Impaired mitochondrial function is fundamental feature of heart failure (HF) and myocardial ischemia. In addition to the effects of heightened oxidative stress, altered nitric oxide (NO) metabolism, generated by a mitochondrial NO synthase, has also been proposed to impact upon mitochondrial function. However, the mechanism responsible for arginine transport into mitochondria and the effect of HF on such a process is unknown. We therefore aimed to characterize mitochondrial L-arginine transport and to investigate the hypothesis that impaired mitochondrial L-arginine transport plays a key role in the pathogenesis of heart failure and myocardial injury.
In mitochondria isolated from failing hearts (sheep rapid pacing model and mouse Mst1 transgenic model) we demonstrated a marked reduction in L-arginine uptake (p<0.05 and p<0.01 respectively) and expression of the principal L-arginine transporter, CAT-1 (p<0.001, p<0.01) compared to controls. This was accompanied by significantly lower NO production and higher 3-nitrotyrosine levels (both p<0.05). The role of mitochondrial L-arginine transport in modulating cardiac stress responses was examined in cardiomyocytes with mitochondrial specific overexpression of CAT-1 (mtCAT1) exposed to hypoxia-reoxygenation stress. mtCAT1 cardiomyocytes had significantly improved mitochondrial membrane potential, respiration and ATP turnover together with significantly decreased reactive oxygen species production and cell death following mitochondrial stress.

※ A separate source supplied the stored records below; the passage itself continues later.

(* ===== verification/RequestVerification.v ===== *)
(** The decision on one ingest attempt
    ([crates/archivist-auth/src/request_verification.rs]): the signed attempt
    record, the freshness window, the linkage, the signature, the scopes and the
    origin's delegation. *)

From S2P Require Import Prelude Text Json JsonFacts Sha256 Vocabulary Derivation Records Authority ControlRecord ControlRecordFacts TrustView.

#[export] Instance SignatureAlgorithm_eq : EqDecision SignatureAlgorithm.
Proof. solve_decision. Defined.

Definition AUTHORIZATION_WINDOW_SECONDS : Z := 300.
Definition CLOCK_SKEW_ALLOWANCE_SECONDS : Z := 300.
Definition HTTP_METHOD : list Z := lit "POST".
Definition ROUTE : list Z := lit "/v1/ingest".

Definition ATTEMPT_MEMBERS : list (list Z) :=
  map lit ["http_method"; "route"; "content_type"; "request_content_digest"; "envelope_digest";
    "payload_canonical_digest"; "payload_transport_digest"; "uploader_key_id"; "authorization_epoch";
    "authorization_timestamp"; "signature_algorithm"; "signature"]%string.

Inductive RequestRejection :=
| MalformedAuthorization | AlteredRequest | ExpiredAuthorization | PrematureAuthorization | UnlinkedUploader
| CrossTenant | Trust (r : AttemptRejection) | InvalidSignature | ScopeNotGranted | DelegationMissing
| DelegationRefused (r : DelegationRejection).

Record AttemptAuthorization := mkAuthorization
  { auth_content_type : list Z;
    auth_request_content_digest : list Z;
    auth_envelope_digest : list Z;
    auth_payload_canonical_digest : list Z;
    auth_payload_transport_digest : list Z;
    auth_uploader_key_id : list Z;
    auth_epoch : Z;
    auth_timestamp : list Z;
    auth_signature : list Z }.

(** [AttemptAuthorization::parse]. *)
Definition AttemptAuthorization_parse (v : Value) : result RequestRejection AttemptAuthorization :=
  match v with
  | VObject o =>
      let! _ := verify_member_set MalformedAuthorization o ATTEMPT_MEMBERS in
      let! _ := unless (negb (is_text o "http_method" HTTP_METHOD) || negb (is_text o "route" ROUTE))
                  MalformedAuthorization in
      let algorithm := match text_member o (lit "signature_algorithm") with
                       | Some t => match enum_parse (E := SignatureAlgorithm) t with Ok a => Some a | _ => None end
                       | None => None
                       end in
      let! _ := unless (negb (bool_decide (algorithm = Some Ed25519))) MalformedAuthorization in
      let! content_type := field MalformedAuthorization ContentType_parse o "content_type" in
      let! request := field MalformedAuthorization digest_parse o "request_content_digest" in
      let! envelope := field MalformedAuthorization digest_parse o "envelope_digest" in
      let! canonical := field MalformedAuthorization digest_parse o "payload_canonical_digest" in
      let! transport := field MalformedAuthorization digest_parse o "payload_transport_digest" in
      let! key := field MalformedAuthorization digest_parse o "uploader_key_id" in
      let! epoch := epoch_member_named MalformedAuthorization o "authorization_epoch" in
      let! at_ := field MalformedAuthorization Timestamp_parse o "authorization_timestamp" in
      let! _ := unless (negb (calendar_valid at_)) MalformedAuthorization in
      let! signature := field MalformedAuthorization Ed25519Signature_parse o "signature" in
      Ok (mkAuthorization content_type request envelope canonical transport key epoch at_ signature)
  | _ => Err MalformedAuthorization
  end.

Definition signing_input (a : AttemptAuthorization) : list Z :=
  ingest_attempt_signing_input HTTP_METHOD ROUTE (auth_content_type a) (auth_request_content_digest a)
    (auth_envelope_digest a) (auth_payload_canonical_digest a) (auth_payload_transport_digest a)
    (auth_uploader_key_id a) (auth_epoch a) (auth_timestamp a).

Record PresentedRequest := mkPresented
  { pres_tenant_id : list Z;
    pres_uploader : list Z;
    pres_origin : list Z;
    pres_harness : list Z;
    pres_request_content_digest : list Z;
    pres_envelope_digest : list Z;
    pres_payload_canonical_digest : list Z;
    pres_payload_transport_digest : list Z }.

Record LinkedUploader := mkLinked
  { linked_tenant_id : list Z; linked_view : ClientTrustView; linked_public_key : list Z; linked_scopes : Scopes }.

Definition LinkedUploader_new (root : PinnedAuthorityRoot) (v : ClientTrustView) (public : list Z) (scopes : Scopes)
    : option LinkedUploader :=
  if negb (bool_decide (KeyId_from_public_key public = ptr_key_id (pointer v))) then None
  else Some (mkLinked (root_tenant_id root) v public scopes).

Record AuthorizedAttempt := mkAuthorized
  { az_uploader : list Z; az_anchor : list Z; az_key_id : list Z; az_epoch : Z }.

Definition days_from_civil (year month day : Z) : Z :=
  let year := year - (if month <=? 2 then 1 else 0) in
  let era := Z.quot (if 0 <=? year then year else year - 399) 400 in
  let year_of_era := year - era * 400 in
  let month_offset := if 2 <? month then -3 else 9 in
  let day_of_year := Z.quot (153 * (month + month_offset) + 2) 5 + day - 1 in
  let day_of_era := year_of_era * 365 + Z.quot year_of_era 4 - Z.quot year_of_era 100 + day_of_year in
  era * 146097 + day_of_era - 719468.

Definition epoch_seconds (stamp : list Z) : Z :=
  let bytes := as_bytes stamp in
  let year := decimal (slice bytes 0 4) in
  let month := decimal (slice bytes 5 7) in
  let day := decimal (slice bytes 8 10) in
  let hour := decimal (slice bytes 11 13) in
  let minute := decimal (slice bytes 14 16) in
  let second := decimal (slice bytes 17 19) in
  days_from_civil year month day * 86400 + hour * 3600 + minute * 60 + second.

(** [admitted_half]: [view.rotations().find(..)]. *)
Definition admitted_half (linked : LinkedUploader) (a : AttemptAuthorization) : option (list Z) :=
  let v := linked_view linked in
  if bool_decide (auth_uploader_key_id a = ptr_key_id (pointer v)) then Some (linked_public_key linked)
  else
    match List.find (fun e => (e.1 =? ptr_epoch (pointer v)) && window_covers e.2 (auth_timestamp a) &&
                       bool_decide (rot_previous_key_id e.2 = auth_uploader_key_id a)) (entries (rotations v)) with
    | Some (_, rotation) => Some (rot_previous_public_key rotation)
    | None => None
    end.

Definition verify_request `{SignatureScheme} (a : AttemptAuthorization) (p : PresentedRequest)
    (linked : option LinkedUploader) (delegation : option DelegationRecord) (now : list Z)
    : result RequestRejection AuthorizedAttempt :=
  if negb (bool_decide (auth_request_content_digest a = pres_request_content_digest p)) ||
     negb (bool_decide (auth_envelope_digest a = pres_envelope_digest p)) ||
     negb (bool_decide (auth_payload_canonical_digest a = pres_payload_canonical_digest p)) ||
     negb (bool_decide (auth_payload_transport_digest a = pres_payload_transport_digest p))
  then Err AlteredRequest
  else
    let age := epoch_seconds now - epoch_seconds (auth_timestamp a) in
    if AUTHORIZATION_WINDOW_SECONDS + CLOCK_SKEW_ALLOWANCE_SECONDS <? age then Err ExpiredAuthorization
    else if age <? - CLOCK_SKEW_ALLOWANCE_SECONDS then Err PrematureAuthorization
    else
      let! linked := ok_or linked UnlinkedUploader in
      if negb (bool_decide (linked_tenant_id linked = pres_tenant_id p)) then Err CrossTenant
      else
        let! attempt := ok_or (AuthorizationAttempt_new (pres_uploader p) (auth_epoch a) (auth_uploader_key_id a))
                          MalformedAuthorization in
        let! _ := map_err Trust (evaluate_at (linked_view linked) attempt (auth_timestamp a)) in
        match admitted_half linked a with
        | None => Err (Trust KeyEpochMismatch)
        | Some half =>
            if negb (verify half (signing_input a) (auth_signature a)) then Err InvalidSignature
            else if negb (contains_harness (linked_scopes linked) (pres_harness p)) ||
                    negb (contains_operation (linked_scopes linked) Ingest)
            then Err ScopeNotGranted
            else
              let! anchor :=
                (if bool_decide (pres_origin p = pres_uploader p) then Ok (pres_uploader p)
                 else
                   let! grant := ok_or delegation DelegationMissing in
                   map_err DelegationRefused
                     (authorize grant
                        (mkRelayAttempt (pres_tenant_id p) (pres_uploader p) (pres_origin p) (pres_harness p) Ingest)
                        (linked_scopes linked))) in
              Ok (mkAuthorized (pres_uploader p) anchor (auth_uploader_key_id a) (auth_epoch a))
        end.

(** * Scopes *)

Lemma StronglySorted_lookup {A} (R : A -> A -> Prop) l i j x y :
  StronglySorted R l -> l !! i = Some x -> l !! j = Some y -> (i < j)%nat -> R x y.
Proof.
  intros Hs. revert i j. induction Hs as [|a l _ IH Ha]; intros i j Hi Hj Hlt; [done|].
  destruct j as [|j]; [lia|]. destruct i as [|i]; cbn in Hi, Hj.
  - injection Hi as ->. rewrite Forall_forall in Ha. by eapply Ha, list_elem_of_lookup_2.
  - apply (IH i j); [done..|lia].
Qed.

Section Found.
Context {A : Type} (f : A -> comparison).

(** The probe is monotone along the list. *)
Definition monotone_probe (l : list A) : Prop :=
  StronglySorted (fun x y => (f x = Gt -> f y = Gt) /\ (f x = Eq -> f y <> Lt)) l.

Lemma monotone_threshold l : monotone_probe l ->
  exists m, (m <= length l)%nat /\ forall i x, l !! i = Some x -> (i < m)%nat <-> f x <> Gt.
Proof.
  induction 1 as [|a l _ (m & Hm & IH) Ha]; [by exists 0%nat|]. destruct (f a) eqn:Ea.
  1,2: exists (S m); split; [cbn; lia|]; intros [|i] x Hx; cbn in Hx;
       [injection Hx as ->; rewrite Ea; split; [done|lia]|rewrite <- (IH i x Hx); lia].
  exists 0%nat. split; [lia|]. intros i x Hx. split; [lia|]. intros Hg. destruct Hg.
  destruct i as [|i]; cbn in Hx; [by injection Hx as <-|]. rewrite Forall_forall in Ha.
  apply list_elem_of_lookup_2 in Hx. by apply (Ha _ Hx).
Qed.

These data provide new insights into the role of L-arginine transport in mitochondrial biology and cardiovascular disease. Augmentation of mitochondrial L-arginine availability may be a novel therapeutic strategy for myocardial disorders involving mitochondrial stress such as heart failure and reperfusion injury.
线粒体功能受损是心力衰竭(HF)和心肌缺血的基本特征。除了氧化应激增强的影响外,由线粒体一氧化氮合酶产生的一氧化氮(NO)代谢改变也被认为会影响线粒体功能。然而,精氨酸转运至线粒体的机制以及HF对此过程的影响尚不清楚。因此,我们旨在描述线粒体L-精氨酸转运特征,并研究线粒体L-精氨酸转运受损在心力衰竭和心肌损伤发病机制中起关键作用这一假说。
在从衰竭心脏分离的线粒体(绵羊快速起搏模型和小鼠Mst1转基因模型)中,我们发现与对照组相比,L-精氨酸摄取显著降低(分别为p<0.05和p<0.01),主要L-精氨酸转运体CAT-1的表达也显著降低(p<0.001,p<0.01)。这伴随着显著更低的NO生成和更高的3-硝基酪氨酸水平(均为p<0.05)。在暴露于缺氧-复氧应激的线粒体特异性过表达CAT-1(mtCAT1)的心肌细胞中,研究了线粒体L-精氨酸转运在调节心脏应激反应中的作用。mtCAT1心肌细胞的线粒体膜电位、呼吸和ATP周转显著改善,线粒体应激后活性氧生成和细胞死亡显著减少。
这些数据为L-精氨酸转运在线粒体生物学和心血管疾病中的作用提供了新的见解。增加线粒体L-精氨酸的可用性可能是一种针对涉及线粒体应激的心肌疾病(如心力衰竭和再灌注损伤)的新型治疗策略。